Each line of the data below from the one holding "(apply table_modify; intros;" to the one holding "Lemma table_wait_for_terminate ticks", inclusive, is to be reproduced exactly; no other line belongs in the answer.

++++ Data excerpts ++++

(* ===== verification/FhsmRun.v ===== *)
(** * The controller and the daemon together

    One run of aufhsm, from main() to the shared table, and what the daemon that is started
    on the same mount point loads of it: options, branches, shared memory, watermarks,
    signature and names put together. *)
From S2P Require Import Prelude CString LibcSort Float32 Scan AufsType FhsmData Sys Br Shm Fhsm.
From S2P Require Import FhsmDump FhsmList Msg FhsmCtl FhsmArgs Daemon Mvdown Event FhsmDaemon.

(** ** What no call but those of shm_open(3)'s family touches *)

Section table_kept.
Context {K G : Type} `{!AufsKernel K}.
Context (name : bytes) (o : aufhsm).
Notation world := (world K G).

Definition table_is (w : world) : Prop := w_shm w !! name = Some o.
Notation kept m := (preserves table_is m).

Lemma table_modify f : (forall w : world, w_shm (f w) = w_shm w) -> kept (modify f).
Proof. intros H w Hw. unfold table_is. simpl. by rewrite H. Qed.
Lemma table_pop_fault : kept (@pop_fault K G).
Proof. intros w Hw. unfold pop_fault. by destruct (w_faults w). Qed.
Lemma table_put_errno e : kept (@put_errno K G e).
Proof. by apply table_modify. Qed.
Lemma table_fallible : kept (@fallible K G).
Proof. apply preserves_bind; [apply table_pop_fault|]. intros []; try by intros w Hw. Qed.
Lemma table_kernel {A} (f : K -> A * K) : kept (@kernel K G A f).
Proof. intros w Hw. unfold kernel. by destruct (f _). Qed.
Lemma table_fork : kept (@fork_ K G).
Proof. intros w Hw. unfold fork_. by destruct (w_forks w). Qed.
Lemma table_waitpid p : kept (@waitpid_ K G p).
Proof. intros w Hw. unfold waitpid_. by destruct (w_waits w). Qed.
Lemma table_au_fin {A} : kept (@au_fin K G A).
Proof. intros w Hw. unfold au_fin. by destruct (_ =? 0). Qed.
Lemma table_new_fd p : kept (@new_fd K G p).
Proof. by intros w Hw. Qed.
End table_kept.
#[export] Hint Resolve table_pop_fault table_put_errno table_fallible table_kernel table_fork
  table_waitpid table_au_fin table_new_fd : pres.
#[export] Hint Extern 2 (preserves (table_is _ _) (modify _)) =>
  (apply table_modify; intros; reflexivity) : pres.

Section table_kept2.
Context {K : Type} `{!AufsKernel K}.
Context (name : bytes) (o : aufhsm) (spawn : list bytes -> Z).
Notation kept m := (preserves (@table_is K controller name o) m).

Lemma table_open p : kept (open_ p).
Proof. unfold open_. pres. Qed.
Lemma table_close fd : kept (close_ fd).
Proof. unfold close_. pres. Qed.
#[local] Hint Resolve table_open table_close : pres.

Lemma table_wait_for_terminate ticks : kept (wait_for_terminate ticks).
Proof. induction ticks; cbn [wait_for_terminate]; pres. Qed.
#[local] Hint Resolve table_wait_for_terminate : pres.
Lemma table_au_fhsm_msg ticks n msg rootfd : kept (au_fhsm_msg ticks n msg rootfd).
Proof. unfold au_fhsm_msg, au_list_dir, mknod_fifo, send_fifo, fifo_put. pres. Qed.
Lemma table_run_program av m : kept m -> kept (run_program spawn av m).
Proof. intros Hm. unfold run_program. pres. Qed.
Lemma table_au_run_fhsmd mntpnt v : kept (au_run_fhsmd spawn mntpnt v).
Proof.
  unfold au_run_fhsmd, au_list_dir. pres; apply table_run_program; pres.
Qed.
End table_kept2.
#[export] Hint Resolve table_open table_close table_au_fhsm_msg table_au_run_fhsmd : pres.

(** ** The steps of main() *)

(** The world after some calls that change neither tables nor variables, without a fault. *)
Definition settled {K G} (w w' : world K G) : Prop :=
  w_shm w' = w_shm w /\ w_glob w' = w_glob w /\ w_faults w' = [] /\ 0 <= w_nextfd w'.

Section steps.
Context {K G : Type} `{!AufsKernel K}.
Notation world := (world K G).

Lemma settled_trans (w1 w2 w3 : world) : settled w1 w2 -> settled w2 w3 -> settled w1 w3.
Proof. intros (? & ? & ? & ?) (? & ? & ? & ?). split_and!; congruence. Qed.

Lemma au_br_run root nbr br k1 k2 (w : world) :
  w_faults w = [] -> 0 <= w_nextfd w -> k_is_aufs root = true -> 0 < nbr ->
  k_br_count (w_kern w) = ((nbr, 0), k1) -> k_br_fill nbr k1 = ((0, br), k2) ->
  exists w', au_br root w = (Ret (0, nbr, br), w') /\ settled w w'.
Proof.
  intros Hf Hfd Ha Hn Hc Hb. unfold au_br.
  rewrite (bind_run _ _ _ _ _ (eq_trans (open_ok w root Hf) eq_refl)).
  rewrite (proj2 (Z.ltb_ge _ _)) by done. set (w1 := set_fds _ _).
  rewrite fallible_run by done. change (truth 0) with false. cbv iota. rewrite Ha. cbn [negb].
  rewrite (bind_run (kernel k_br_count) _ w1 (nbr, 0) (set_kern k1 w1))
    by (unfold kernel, w1; cbn; by rewrite Hc).
  rewrite (proj2 (Z.leb_gt _ _)) by done. rewrite bind_ret.
  set (w2 := set_kern k1 w1). rewrite (bind_run _ _ _ _ _ (pop_fault_ok w2 Hf)). cbv zeta.
  unfold put_errno. rewrite bind_modify. cbn [truth negb Z.eqb].
  set (w3 := set_errno 0 w2).
  rewrite (bind_run (kernel (k_br_fill nbr)) _ w3 (0, br) (set_kern k2 w3))
    by (unfold kernel, w3, w2; cbn; by rewrite Hb).
  cbn [truth negb Z.eqb]. rewrite (bind_run _ _ _ _ _ (close_ok (set_kern k2 w3) _ Hf)).
  eexists. split; [reflexivity|]. split_and!; try done. unfold w3, w2, w1. cbn. lia.
Qed.

(** shm_unlink() of a table that need not exist *)
Lemma shm_unlink_run name (w : world) :
  w_faults w = [] ->
  exists r w', shm_unlink name w = (Ret r, w') /\ w_shm w' = delete name (w_shm w) /\
    w_glob w' = w_glob w /\ w_faults w' = [] /\ w_nextfd w' = w_nextfd w /\ w_kern w' = w_kern w.
Proof.
  intros Hf. unfold shm_unlink. rewrite fallible_run by done. change (truth 0) with false. cbv iota.
  rewrite bind_gets. destruct (w_shm w !! name) eqn:E.
  - rewrite bind_modify. by eexists _, _.
  - unfold put_errno. rewrite bind_modify. eexists _, _. split; [reflexivity|]. split_and!; try done.
    cbn. by rewrite delete_id.
Qed.

(** The name that --recreate frees, and that is free without it by assumption *)
Lemma recreate_run (recreate : bool) name (w : world) :
  w_faults w = [] -> w_shm w !! name = None \/ recreate = true ->
  exists r w', (if recreate then shm_unlink name else mret 0) w = (Ret r, w') /\
    w_shm w' !! name = None /\ w_glob w' = w_glob w /\ w_faults w' = [] /\
    w_nextfd w' = w_nextfd w /\ w_kern w' = w_kern w.
Proof.
  intros Hf Hfree. destruct recreate.
  - destruct (shm_unlink_run name w Hf) as (r & w' & E & H1 & H2).
    exists r, w'. split; [exact E|]. split; [rewrite H1; apply lookup_delete_eq|done].
  - exists 0, w. by destruct Hfree as [Hfree|].
Qed.

Lemma sign_at_run p o (w : world) :
  w_shm w !! ptr_name p = Some o -> au_fhsm_size (nwmark o) <= ptr_len p -> fhsm_inside o = true ->
  exists o', sign_at p w = (Ret tt, set_shm (<[ptr_name p := o']> (w_shm w)) w) /\
    au_fhsm_sign_verify o' = Some true /\ nwmark o' = nwmark o /\ wmark o' = wmark o.
Proof.
  intros Ho Hl Hi. unfold sign_at. rewrite (bind_run _ _ _ _ _ (shm_table_run w p o Ho Hl)).
  destruct (au_fhsm_sign o) as [o'|] eqn:E.
  - exists o'. split; [done|]. by apply (sign_then_verify o).
  - unfold au_fhsm_sign, au_fhsm_csum in E. by rewrite Hi in E.
Qed.
End steps.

++++

Your response
  (apply table_modify; intros; reflexivity) : pres.

Section table_kept2.
Context {K : Type} `{!AufsKernel K}.
Context (name : bytes) (o : aufhsm) (spawn : list bytes -> Z).
Notation kept m := (preserves (@table_is K controller name o) m).

Lemma table_open p : kept (open_ p).
Proof. unfold open_. pres. Qed.
Lemma table_close fd : kept (close_ fd).
Proof. unfold close_. pres. Qed.
#[local] Hint Resolve table_open table_close : pres.

Lemma table_wait_for_terminate ticks : kept (wait_for_terminate ticks).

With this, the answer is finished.